As Gov. David Paterson has been telling lobbyists, lawmakers and anyone else who will listen, the fiscal state of New York is parlous. It’s some comfort to know we are not alone; other states are also facing severe challenges as a slowing economy and the crisis on Wall Street wreak havoc with their budgets. But given its heavy reliance on the financial industry, which accounts for 20 percent of all state tax revenues, and its extravagant spending, New York is in worse shape than most and must take more drastic steps to survive the storm.
The state’s usual bad-budget-year formula of hiking fees, raising revenue estimates and backdoor borrowing won’t be nearly enough to close a deficit now projected at $8 billion next year (as recently as a few weeks ago it was thought to be $6 billion, an indication of how fast things are deteriorating.)
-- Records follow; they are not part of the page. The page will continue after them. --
Lemma first_with_id_snoc_fresh (product_id : string) (rows : list ProductRow)
    (r : ProductRow) :
  (forall q, q ∈ rows -> id (product q) <> product_id) ->
  id (product r) = product_id ->
  first_with_id product_id (rows ++ [r]) = Some (length rows, r).
Proof.
  intros Hfresh Hid. unfold first_with_id.
  rewrite list_find_app_r.
  - cbn [list_find]. rewrite decide_True by exact Hid. reflexivity.
  - apply list_find_None, Forall_forall. exact Hfresh.
Qed.

(** X11: looking up the id of a product of ASCII fields after
    [add_product], on a worksheet whose rows are no wider than the header
    and hold ASCII texts.  When no earlier row has the id and the ten
    fields of the product are plain texts, which a cell hands back as
    written,
    [get_product_row] returns the new row, holding the product as it was
    passed and numbered after the last earlier row.  When an earlier row
    has the id, [get_product_row] still returns that earlier row: the new
    product cannot be reached by its id. *)
Theorem add_product_then_get_product_row (p : Product) (w : World) :
  modelled_sheet w = true ->
  modelled_row (dict_values p) = true ->
  let w' := world_after (add_product p w) in
  (plain_product p = true ->
   (forall r, r ∈ rows_of (products_sheet w) -> id (product r) <> id p) ->
   get_product_row (id p) w'
   = (inr (mkProductRow (length (products_sheet w) + 2) p), w'))
  /\ (forall row,
        get_product_row (id p) w = (inr row, w) ->
        get_product_row (id p) w' = (inr row, w')).
Proof.
  intros _ _ w'. split.
  - intros Hplain Hfresh. rewrite get_product_row_find. unfold w'.
    rewrite add_product_sheet, rows_of_snoc, (product_of_dict_values _ Hplain).
    rewrite (first_with_id_snoc_fresh (id p) _
               (mkProductRow (length (products_sheet w) + 2) p) Hfresh eq_refl).
    reflexivity.
  - intros row Hget.
    destruct (get_product_row_first _ _ _ Hget) as [i Hfind].
    rewrite get_product_row_find. unfold w'.
    rewrite add_product_sheet, rows_of_snoc.
    unfold first_with_id in *.
    now rewrite (list_find_app_l _ _ _ _ _ Hfind).
Qed.

Lemma add_product_then_get_product_row_witness :
  get_product_row "1" (world_after (add_product Cases.pilates Sample.studio))
  = (inr (mkProductRow 3 Cases.pilates),
     world_after (add_product Cases.pilates Sample.studio))
  /\ get_product_row "0" (world_after (add_product Cases.yoga_again Sample.studio))
     = (inr (mkProductRow 2 Sample.yoga),
        world_after (add_product Cases.yoga_again Sample.studio)).
Proof.
  destruct (add_product_then_get_product_row Cases.pilates Sample.studio
              eq_refl eq_refl) as [Hnew _].
  destruct (add_product_then_get_product_row Cases.yoga_again Sample.studio
              eq_refl eq_refl) as [_ Hold].
  split.
  - apply Hnew; [reflexivity|].
    intros r Hr. apply list_elem_of_singleton in Hr. subst r. discriminate.
  - apply Hold. reflexivity.
Defined.

(** ** Generated product ids *)

(** The decimal text of a number is read back as it is. *)
Lemma read_text_str_nat (n : nat) : read_text (Py.str_nat n) = Py.str_nat n.
Proof.
  unfold read_text, numericise.
  rewrite (str_nat_free "_" eq_refl).
  rewrite (remove_char_absent "," _ (str_nat_free "," eq_refl n)).
  rewrite int_str_nat. cbn [str_validator]. apply str_int_of_nat.
Qed.

Lemma id_of_dict_values (p : Product) :
  id (product_of_cells (dict_values p)) = read_text (id p).
Proof. now destruct p. Qed.

Lemma str_nat_inj (n m : nat) : Py.str_nat n = Py.str_nat m -> n = m.
Proof.
  intros Heq. apply (f_equal Py.int) in Heq.
  rewrite !int_str_nat in Heq. injection Heq as Heq. lia.
Qed.

Lemma generate_new_product_id_run (w : World) :
  generate_new_product_id w = (inr (Py.str_nat (length (products_sheet w))), w).
Proof.
  unfold generate_new_product_id, mbind, M_bind, bind, get_all_records.
  cbn [mret M_ret ret]. now rewrite length_fmap.
Qed.

(** X12: in a worksheet where the id of each data row is the decimal text
    of its index, the id [generate_new_product_id] returns is the id of no
    row, and adding a product under that id gives a worksheet of the same
    kind: in sequential use the generated ids never collide. *)
Theorem generate_new_product_id_fresh (w : World) :
  ids_sequential w ->
  exists s,
    generate_new_product_id w = (inr s, w)
    /\ (forall r, r ∈ rows_of (products_sheet w) -> id (product r) <> s)
    /\ forall p, id p = s -> ids_sequential (world_after (add_product p w)).
Proof.
  intros Hseq.
  exists (Py.str_nat (length (products_sheet w))).
  split; [apply generate_new_product_id_run|]. split.
  - intros r Hr Heq.
    apply list_elem_of_lookup in Hr as [i Hi].
    pose proof (lookup_lt_Some _ _ _ Hi) as Hlt.
    rewrite length_rows_of in Hlt.
    rewrite (Hseq i r Hi) in Heq. apply str_nat_inj in Heq. lia.
  - intros p Hp i row Hi.
    rewrite add_product_sheet, rows_of_snoc in Hi.
    apply lookup_app_Some in Hi as [Hi|[Hge Hi]].
    + exact (Hseq i row Hi).
    + rewrite length_rows_of in Hge, Hi.
      destruct (i - length (products_sheet w)) as [|k] eqn:Hk; [|discriminate].
      injection Hi as <-. cbn [product].
      rewrite id_of_dict_values, Hp, read_text_str_nat. f_equal. lia.
Qed.

Lemma generate_new_product_id_fresh_witness :
  exists s,
    generate_new_product_id Sample.studio = (inr s, Sample.studio)
    /\ (forall r, r ∈ rows_of (products_sheet Sample.studio) -> id (product r) <> s)
    /\ forall p, id p = s -> ids_sequential (world_after (add_product p Sample.studio)).
Proof.
  apply (generate_new_product_id_fresh Sample.studio).
  intros i row Hi. destruct i as [|i]; [|discriminate].
  injection Hi as <-. reflexivity.
Defined.

(** X13: each [add_product] moves the next generated id on by one: the id
    generated after it reads as the id generated before it plus one, so the
    two differ. *)
Theorem generate_new_product_id_next (p : Product) (w : World) :
  let w' := world_after (add_product p w) in
  exists s s' n,
    generate_new_product_id w = (inr s, w)
    /\ generate_new_product_id w' = (inr s', w')
    /\ Py.int s = Some n
    /\ Py.int s' = Some (n + 1)%Z
    /\ s <> s'.
Proof.
  intros w'.
  exists (Py.str_nat (length (products_sheet w))),
         (Py.str_nat (length (products_sheet w'))),
         (Z.of_nat (length (products_sheet w))).
  assert (Hlen : length (products_sheet w') = S (length (products_sheet w))).
  { unfold w'. rewrite add_product_sheet, length_app. cbn [length]. lia. }
  split; [apply generate_new_product_id_run|].
  split; [apply generate_new_product_id_run|].
  split; [apply int_str_nat|]. split.
  - rewrite int_str_nat, Hlen. f_equal. lia.
  - intros Heq. apply str_nat_inj in Heq. lia.
Qed.

(** ** Times of day *)

Lemma in_range_bounds (lo hi : nat) (c : ascii) :
  Datetime.in_range lo hi c = true -> lo <= nat_of_ascii c <= hi.
Proof.
  unfold Datetime.in_range. intros H.
  apply andb_prop in H as [Hlo Hhi].
  apply Nat.leb_le in Hlo. apply Nat.leb_le in Hhi. lia.
Qed.

Lemma is_digit_bounds (c : ascii) :
  Py.is_digit c = true -> 48 <= nat_of_ascii c <= 57.
Proof. apply (in_range_bounds 48 57). Qed.

Lemma two_chars_bound (c1 c2 : ascii -> bool) (hi : nat) (s : string)
    (v : N) (r : string) :
  (forall a b, c1 a = true -> c2 b = true ->
               10 * Py.digit_val a + Py.digit_val b <= hi) ->
  (v, r) ∈ Datetime.two_chars c1 c2 s ->
  (v <= N.of_nat hi)%N.
Proof.
  intros Hhi Hin. unfold Datetime.two_chars in Hin.
  destruct s as [|a [|b s]]; try (now apply not_elem_of_nil in Hin).
  destruct (c1 a) eqn:Ha; [|now apply not_elem_of_nil in Hin].
  destruct (c2 b) eqn:Hb; [|now apply not_elem_of_nil in Hin].
  cbn [andb] in Hin. apply list_elem_of_singleton in Hin.
  injection Hin as -> _. specialize (Hhi a b Ha Hb). lia.
Qed.

Lemma one_digit_bound (s : string) (v : N) (r : string) :
  (v, r) ∈ Datetime.one_digit s -> (v <= 9)%N.
Proof.
  unfold Datetime.one_digit. intros Hin.
  destruct s as [|a s]; [now apply not_elem_of_nil in Hin|].
  destruct (Py.is_digit a) eqn:Ha; [|now apply not_elem_of_nil in Hin].
  apply list_elem_of_singleton in Hin. injection Hin as -> _.
  apply is_digit_bounds in Ha. unfold Py.digit_val. lia.
Qed.

Lemma re_H_bound (s : string) (v : N) (r : string) :
  (v, r) ∈ Datetime.re_H s -> (v < 24)%N.
Proof.
  unfold Datetime.re_H. rewrite !elem_of_app.
  intros [Hin|[Hin|Hin]].
  - apply (two_chars_bound _ _ 23) in Hin; [lia|].
    intros a b Ha%in_range_bounds Hb%in_range_bounds. unfold Py.digit_val. lia.
  - apply (two_chars_bound _ _ 19) in Hin; [lia|].
    intros a b Ha%in_range_bounds Hb%is_digit_bounds. unfold Py.digit_val. lia.
  - apply one_digit_bound in Hin. lia.
Qed.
E.J. McMahon, of the Manhattan Institute, has rightly called Wall Street revenues “fiscal crack,” and urged the state to get off it. It really has no choice. Even if Wall Street comes back, it won’t be anytime soon; and the financial industry is going to be smaller, more regulated and cautious than it has been in recent years, resulting in less tax money for the state.
With already-high tax and debt burdens, New York doesn’t have many options. To close the huge budget gaps, it is mostly going to have to cut spending, especially in the two areas where it has grown fastest in recent years and is the most excessive: Medicaid and education. That, and the state payroll, with its overly generous pension and health benefits, is where the money is. Paterson is going to meet with state union leaders later this week, give them the bad news and seek concessions, threatening layoffs unless he gets them. He, and the legislative leaders, should be prepared to follow through.
There is something else the state can do to ease the impact on local governments and school districts as it cuts spending, and it was brought up by Sen. Hugh Farley and Assemblyman James Tedisco at a Schenectady City Council meeting the other night: get rid of all but the most necessary mandates and allow more flexibility in how to meet them.